WHENEVER I GO to DU hockey games, I get a great feeling that the only reason most of the people are there is to find out where the parties are that night, or what bar everyone is going to afterwards. People you are missing out on the action. Denver has one of the best teams in the country, and when you aren’t watching the game, you are missing a thing of beauty.
Now at most other schools, football is the sport that everyone comes to watch. Unfortunately DU canned the football team, and so now our homecoming games consist of a bad hockey game, usually against a team that will struggle to win even four games all year. So we have to settle for hockey to be our big sport; not a big deal, I can live with that.
This isn’t so bad, but the unity in the stands for a homecoming game just isn’t there. The drunk kids are yelling at people in the stands, the freshmen girls are talking about which hockey players they’ve hooked up with or are going to hook up with, the old people are watching quietly and never really sure if we are playing good or bad, and the smart asses are debating things that either have no relevance or are something they really know nothing about.
All of these problems can be traced to what happens after we score. Now they play that song and everyone sings along, a catchy little tune and in a way very much like DU: trendy, yet not traditional. Three years ago, a man with a microphone would sing the DU fight song, and the rest of us would cheer real loud, and then clap when it was over.
About the only thing I even remember from the song is that at the end the man goes, “University of Denver, for me and you” and then a drum goes bum-bom.
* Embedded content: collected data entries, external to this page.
Lemma confirm_name_token m A name conditions :
  names_inv m A →
  confirm_name m name conditions = loc_of m <$> confirm_token A name conditions ∧
  ∀ t, confirm_token A name conditions = Some t → free_token A t.
Proof.
  intros Hi. unfold confirm_name, confirm_token. case_bool_decide.
  { split; [done|]. by intros ? [= <-] ?. }
  rewrite (lookup_lock_find m A) by (done || apply slashClean_clean).
  destruct (find_lock A (slashClean name) conditions) as [t|] eqn:E; [|done].
  apply find_lock_some in E as (k&Hk&Hu&_).
  destruct (ni_token _ _ Hi _ _ Hk) as (l&n&Hl&_). simpl. rewrite Hl. split; [done|].
  intros ? [= <-] x [= <-]. by exists k.
Qed.

Lemma hold_opt_ok m A t :
  rep m A → free_token A t →
  ∃ m', hold_opt m (loc_of m t) = Ret m' ∧ rep m' (hold_token A t) ∧ byToken m' = byToken m.
Proof.
  intros Hr Hf. destruct t as [t|]; [|by exists m].
  destruct (Hf t eq_refl) as (k&Hk&Hu).
  destruct (ni_token _ _ (rep_names _ _ Hr) _ _ Hk) as (l&n&Hl&_).
  destruct (hold_ok m A t k l Hr Hk Hl Hu) as (m'&Hm&Hr'&Hb).
  exists m'. simpl. rewrite Hl. split_ands; [done| |done].
  by rewrite (alter_locks _ _ _ k) by done.
Qed.

(** A token argument names a lock of the table, if any. *)
Definition known_token (A : locks) (t : option gostr) : Prop := ∀ x, t = Some x → is_Some (A !! x).

Lemma loc_of_inj m A t t' :
  names_inv m A → known_token A t → known_token A t' → loc_of m t = loc_of m t' ↔ t = t'.
Proof.
  intros Hi Ht Ht'. split; [|by intros ->].
  destruct t as [t|], t' as [t'|]; simpl; [|..|done].
  - destruct (Ht t eq_refl) as (k&Hk), (Ht' t' eq_refl) as (k'&Hk').
    destruct (ni_token _ _ Hi _ _ Hk) as (l&n&Hl&_). intros E. f_equal.
    by eapply (token_loc_inj m A); [..|rewrite <- E].
  - destruct (Ht t eq_refl) as (k&Hk). by destruct (ni_token _ _ Hi _ _ Hk) as (l&n&->&_).
  - destruct (Ht' t' eq_refl) as (k&Hk). by destruct (ni_token _ _ Hi _ _ Hk) as (l&n&->&_).
Qed.

Lemma free_known A t : free_token A t → known_token A t.
Proof. intros Hf x Hx. destruct (Hf x Hx) as (k&?&_). by exists k. Qed.

Lemma Confirm_ok m A now name0 name1 conditions :
  rep m A →
  let A1 := expire now A in
  ∃ m' r, Confirm now name0 name1 conditions m = Ret (m', r) ∧
    keeps A1 m m' ∧
    match confirm_token A1 name0 conditions, confirm_token A1 name1 conditions with
    | Some t0, Some t1 =>
        let t1 := if bool_decide (t1 = t0) then None else t1 in
        r = inr (loc_of m' t0, loc_of m' t1) ∧ free_token A1 t0 ∧ free_token A1 t1 ∧
        rep m' (hold_token (hold_token A1 t0) t1)
    | _, _ => r = inl ErrConfirmationFailed ∧ rep m' A1
    end.
Proof.
  intros Hr A1. unfold Confirm. destruct (collectExpired_ok m A now Hr) as (m1&->&Hr1&_&Hk1).
  fold A1 in Hr1, Hk1. pose proof (rep_names _ _ Hr1) as Hi1.
  destruct (confirm_name_token m1 A1 name0 conditions Hi1) as [-> Hf0].
  destruct (confirm_name_token m1 A1 name1 conditions Hi1) as [-> Hf1].
  destruct (confirm_token A1 name0 conditions) as [t0|]; [|by exists m1, (inl ErrConfirmationFailed)].
  destruct (confirm_token A1 name1 conditions) as [t1|]; [|by exists m1, (inl ErrConfirmationFailed)].
  specialize (Hf0 _ eq_refl). specialize (Hf1 _ eq_refl). cbn [fmap option_fmap option_map].
  set (t1' := if bool_decide (t1 = t0) then None else t1).
  assert (Hl1 : (if bool_decide (loc_of m1 t1 = loc_of m1 t0) then None else loc_of m1 t1)
    = loc_of m1 t1').
  { unfold t1'. rewrite (bool_decide_ext (loc_of m1 t1 = loc_of m1 t0) (t1 = t0));
      [by case_bool_decide|]. apply (loc_of_inj m1 A1); [done|by apply free_known..]. }
  rewrite Hl1. destruct (hold_opt_ok m1 A1 t0 Hr1 Hf0) as (m2&->&Hr2&Hb2).
  assert (Hf1' : free_token A1 t1').
  { unfold t1'. destruct (bool_decide (t1 = t0)); [by intros x [=]|done]. }
  assert (Hf2 : free_token (hold_token A1 t0) t1').
  { intros x Hx. destruct (Hf1' x Hx) as (k&Hk&Hu). destruct t0 as [y|]; [|by exists k].
    simpl. exists k. rewrite lookup_alter_ne; [done|]. intros <-.
    revert Hx. unfold t1'. destruct (bool_decide (t1 = _)) eqn:E; [done|]. reflect_bools. congruence. }
  assert (Hl2 : loc_of m1 t1' = loc_of m2 t1') by (unfold loc_of; by rewrite Hb2).
  rewrite Hl2. destruct (hold_opt_ok m2 (hold_token A1 t0) t1' Hr2 Hf2) as (m3&->&Hr3&Hb3).
  exists m3. eexists. split; [done|]. split; [intros x Hx; by rewrite Hb3, Hb2, Hk1|].
  split_ands; [|done|done|done]. unfold loc_of. by rewrite Hb3, Hb2.
Qed.

Definition release_token (A : locks) (t : option gostr) : locks :=
  match t with None => A | Some t => alter (with_held false) t A end.

Definition held_token (A : locks) (t : option gostr) : Prop :=
  ∀ x, t = Some x → ∃ k, A !! x = Some k ∧ lk_held k = true.

Lemma held_known A t : held_token A t → known_token A t.
Proof. intros Hf x Hx. destruct (Hf x Hx) as (k&?&_). by exists k. Qed.

Lemma unhold_opt_ok m A t :
  rep m A → held_token A t →
  ∃ m', unhold_opt m (loc_of m t) = Ret m' ∧ rep m' (release_token A t) ∧ byToken m' = byToken m.
Proof.
  intros Hr Hf. destruct t as [t|]; [|by exists m].
  destruct (Hf t eq_refl) as (k&Hk&Hu).
  destruct (ni_token _ _ (rep_names _ _ Hr) _ _ Hk) as (l&n&Hl&_).
  destruct (unhold_ok m A t k l Hr Hk Hl Hu) as (m'&Hm&Hr'&Hb).
  exists m'. simpl. rewrite Hl. split_ands; [done| |done].
  by rewrite (alter_locks _ _ _ k) by done.
Qed.

Lemma release_ok m A t0 t1 :
  rep m A → held_token A t0 → held_token A t1 → (t1 = t0 → t0 = None) →
  ∃ m', release (loc_of m t0, loc_of m t1) m = Ret m' ∧
    rep m' (release_token (release_token A t1) t0) ∧ byToken m' = byToken m.
Proof.
  intros Hr H0 H1 Hne. unfold release.
  destruct (unhold_opt_ok m A t1 Hr H1) as (m1&->&Hr1&Hb1).
  assert (Hl : loc_of m t0 = loc_of m1 t0) by (unfold loc_of; by rewrite Hb1). rewrite Hl.
  destruct (unhold_opt_ok m1 (release_token A t1) t0 Hr1) as (m2&->&Hr2&Hb2).
  - intros x Hx. destruct (H0 x Hx) as (k&Hk&Hh). exists k. split; [|done].
    destruct t1 as [y|]; [|done]. simpl. rewrite lookup_alter_ne; [done|].
    intros ->. rewrite Hx in Hne. by specialize (Hne eq_refl).
  - exists m2. split_ands; [done|done|congruence].
Qed.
This sounds like a plea from admission rather then a statement from the athletics department.
We have a terrible fight song; check that, an awful fight song. The tune isn’t catchy, the words stink, and I don’t think one DU student knows the words. Now that DU is on the rise, and every sport is becoming a Division 1 sport, we need to fix this problem.
Have you ever watched a Notre Dame football game, or a Michigan football game? When these teams score, everyone in the crowd breaks out into the fight song. With close to a 100,000 people singing this song, it almost brings a man to tears. Everyone goes crazy, the band begins to play, and the players get a boost of energy that can only be felt from a home field advantage. For DU, home field advantage really only means that they have a shorter trip home then they would if they were playing at CC.
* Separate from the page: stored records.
(** What follows an optional [Not]. *)
Lemma parse_state_sound b t w (m r : gostr) c :
  (if (t =? strTokenType) || (t =? angleTokenType)
   then Some ({| cond_Not := b; cond_Token := w; cond_ETag := [] |}, m)
   else if t =? squareTokenType
   then Some ({| cond_Not := b; cond_Token := []; cond_ETag := w |}, m) else None) = Some (c, r) →
  m = r ∧ cond_toks c (not_toks b ++ [(t, w)]) ∧
  bool_decide (t ≠ eofTokenType) && bool_decide (t ≠ errTokenType) = true.
Proof.
  destruct (Z.eqb_spec t strTokenType) as [->|]; simpl;
    [|destruct (Z.eqb_spec t angleTokenType) as [->|];
      [|destruct (Z.eqb_spec t squareTokenType) as [->|]; [|done]]];
    intros [= <- <-]; (split; [done|split; [|done]]); constructor; auto.
Qed.

Lemma parseCondition_sound s c r :
  parseCondition s = Some (c, r) → ∃ ts, cond_toks c ts ∧ lexto s ts r.
Proof.
  unfold parseCondition. destruct (lex s) as [[t w] m] eqn:E.
  destruct (Z.eqb_spec t notTokenType) as [->|Hn].
  - destruct (lex m) as [[t' w'] m'] eqn:E'. intros (->&Hc&Ht)%parse_state_sound.
    eexists. split; [exact Hc|]. apply lex_no_text in E as Hw; [subst w|by left].
    eapply lexto_one; [done..|]. eapply lexto_one; [done..|]. constructor.
  - intros (->&Hc&Ht)%parse_state_sound. eexists. split; [exact Hc|].
    eapply lexto_one; [done..|]. constructor.
Qed.

Lemma cond_toks_first c ts : cond_toks c ts → ∃ t w ts', ts = (t, w) :: ts' ∧ t < 0.
Proof. by destruct 1 as [[] t w [->| ->]|[] w]; do 3 eexists. Qed.

Lemma list_conditions_complete cs tss s r fuel acc :
  Forall2 cond_toks cs tss → lexto s (concat tss ++ [(rparen, [])]) r → acc ++ cs ≠ [] →
  (length s < fuel)%nat →
  list_conditions fuel s acc = Some ({| resourceTag := []; conditions := acc ++ cs |}, r).
Proof.
  intros Hc. revert s fuel acc. induction Hc as [|c ts cs tss Hc Hcs IH]; intros s fuel acc Hl Hne Hf;
    (destruct fuel as [|fuel]; [lia|]); simpl in *.
  - apply lexto_step in Hl as (m&E&Hl&_). inversion Hl; subst. rewrite E. simpl.
    by rewrite bool_decide_false, app_nil_r by by rewrite app_nil_r in Hne.
  - rewrite <- app_assoc in Hl. apply lexto_app in Hl as (m&Hl&Hl').
    rewrite (parseCondition_complete _ _ _ _ Hc Hl).
    destruct (cond_toks_first _ _ Hc) as (t&w&ts'&->&Ht). apply lexto_length in Hl as Hlen.
    apply lexto_step in Hl as (m'&E&_). rewrite E. rewrite (proj2 (Z.eqb_neq t rparen)) by (unfold rparen; lia).
    rewrite (IH m fuel (acc ++ [c])); [by rewrite <- app_assoc|done|by rewrite <- app_assoc|simpl in Hlen; lia].
Qed.

Lemma list_conditions_sound fuel s acc l r :
  list_conditions fuel s acc = Some (l, r) →
  resourceTag l = [] ∧ conditions l ≠ [] ∧
  ∃ cs tss, conditions l = acc ++ cs ∧ Forall2 cond_toks cs tss ∧ lexto s (concat tss ++ [(rparen, [])]) r.
Proof.
  revert s acc. induction fuel as [|fuel IH]; intros s acc; simpl; [done|].
  destruct (lex s) as [[t w] m] eqn:E. destruct (Z.eqb_spec t rparen) as [->|].
  - case_bool_decide; [done|]. intros [= <- <-]. split_ands; [done|done|]. exists [], [].
    rewrite app_nil_r. split_ands; [done|constructor|]. simpl.
    rewrite (lex_no_text _ _ _ _ E) in E by (right; done). eapply lexto_one; [done..|constructor].
  - destruct (parseCondition s) as [[c m']|] eqn:Ec; [|done].
    intros (H1&H2&cs&tss&H3&H4&H5)%IH. split_ands; [done|done|].
    apply parseCondition_sound in Ec as (ts&Hc&Hl). exists (c :: cs), (ts :: tss).
    rewrite H3, <- app_assoc. split_ands; [done|by constructor|]. simpl. rewrite <- app_assoc.
    apply lexto_app. eauto.
Qed.
(** The result is the number of bytes copied to the chunk's buffer and the
    error; the last component is the bytes. *)
Definition tryDownloadChunk (ans : answer) (ch : chunk) (d : downloader)
    : outcome (downloader * Z * option dl_error * gostr) :=
  match ans with
  | AnsError None msg => Ret (d, 0, Some (DlOther msg), [])
  | AnsError (Some status) msg =>
      if status =? StatusRangeNotSatisfiable then Ret (d, 0, Some (DlOther msg), [])
      else if ch_id ch =? 0 then
        if is_overload status then Ret (d, 0, Some (DlNeedRetry (DlOther msg)), [])
        else Ret (d, 0, Some (DlOther msg), [])
      else if negb (is_overload status) then Ret (d, 0, Some (DlOther msg), [])
      else let '(d, e) := overload_step ch d in Ret (d, 0, Some e, [])
  | AnsOk resp =>
      match (if ch_id ch =? 0 then checkTotalBytes d resp else None) with
      | Some e => Ret (upd_err (Some e) d, 0, Some e, [])
      | None =>
          let? (d, _) := sendChunkTask true d in
          match bufs d !! ch_buf ch with
          | None => Panic
          | Some b =>
              match buf_Write false (resp_data resp) b with
              | (_, inl e) => Ret (d, 0, Some (DlNeedRetry e), [])
              | (b, inr n) =>
                  let d := upd_bufs (<[ch_buf ch := b]> (bufs d)) d in
                  if resp_broken resp
                  then Ret (d, n, Some (DlNeedRetry (DlOther #"unexpected EOF")), resp_data resp)
                  else if negb (n =? ch_size ch)
                  then Ret (d, n, Some (DlNeedRetry DlShort), resp_data resp)
                  else Ret (d, n, None, resp_data resp)
              end
          end
      end
  end.

(** One attempt of the retry loop: which answer the client gives, and whether
    another worker failed or the caller cancelled meanwhile. *)
Record attempt := {
  at_number : nat;
  at_err_before : bool;
  at_err_after : bool;
  at_canceled : bool;
  at_backoff_canceled : bool;
}.

(** How the loop ends: the error, and the bytes copied in all. *)
Record chunk_result := { cr_state : downloader; cr_chunk : chunk; cr_err : option dl_error; cr_out : gostr }.

Definition advance (n : Z) (ch : chunk) : chunk :=
  {| ch_start := wrap64 (ch_start ch + n); ch_size := wrap64 (ch_size ch - n); ch_id := ch_id ch;
     ch_buf := ch_buf ch; ch_newConcurrency := ch_newConcurrency ch |}.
DU just spent millions on building a new music school, one of these people must be able to come up with some kind of music to create a good fight song. Maybe throw in some cool words, and a catchy chant, and then all you have to do is flash the words on the scoreboard and you’ll be set.
If you need inspiration, just go to a hockey game at the University of Minnesota. When they score, everyone in the stadium breaks out into the Minnesota Rouser, and their sound is electric.
It lets the other team know that you’re there, and it tells your team you’re behind them. Something that chanting “oh” in long and different pitches doesn’t really accomplish.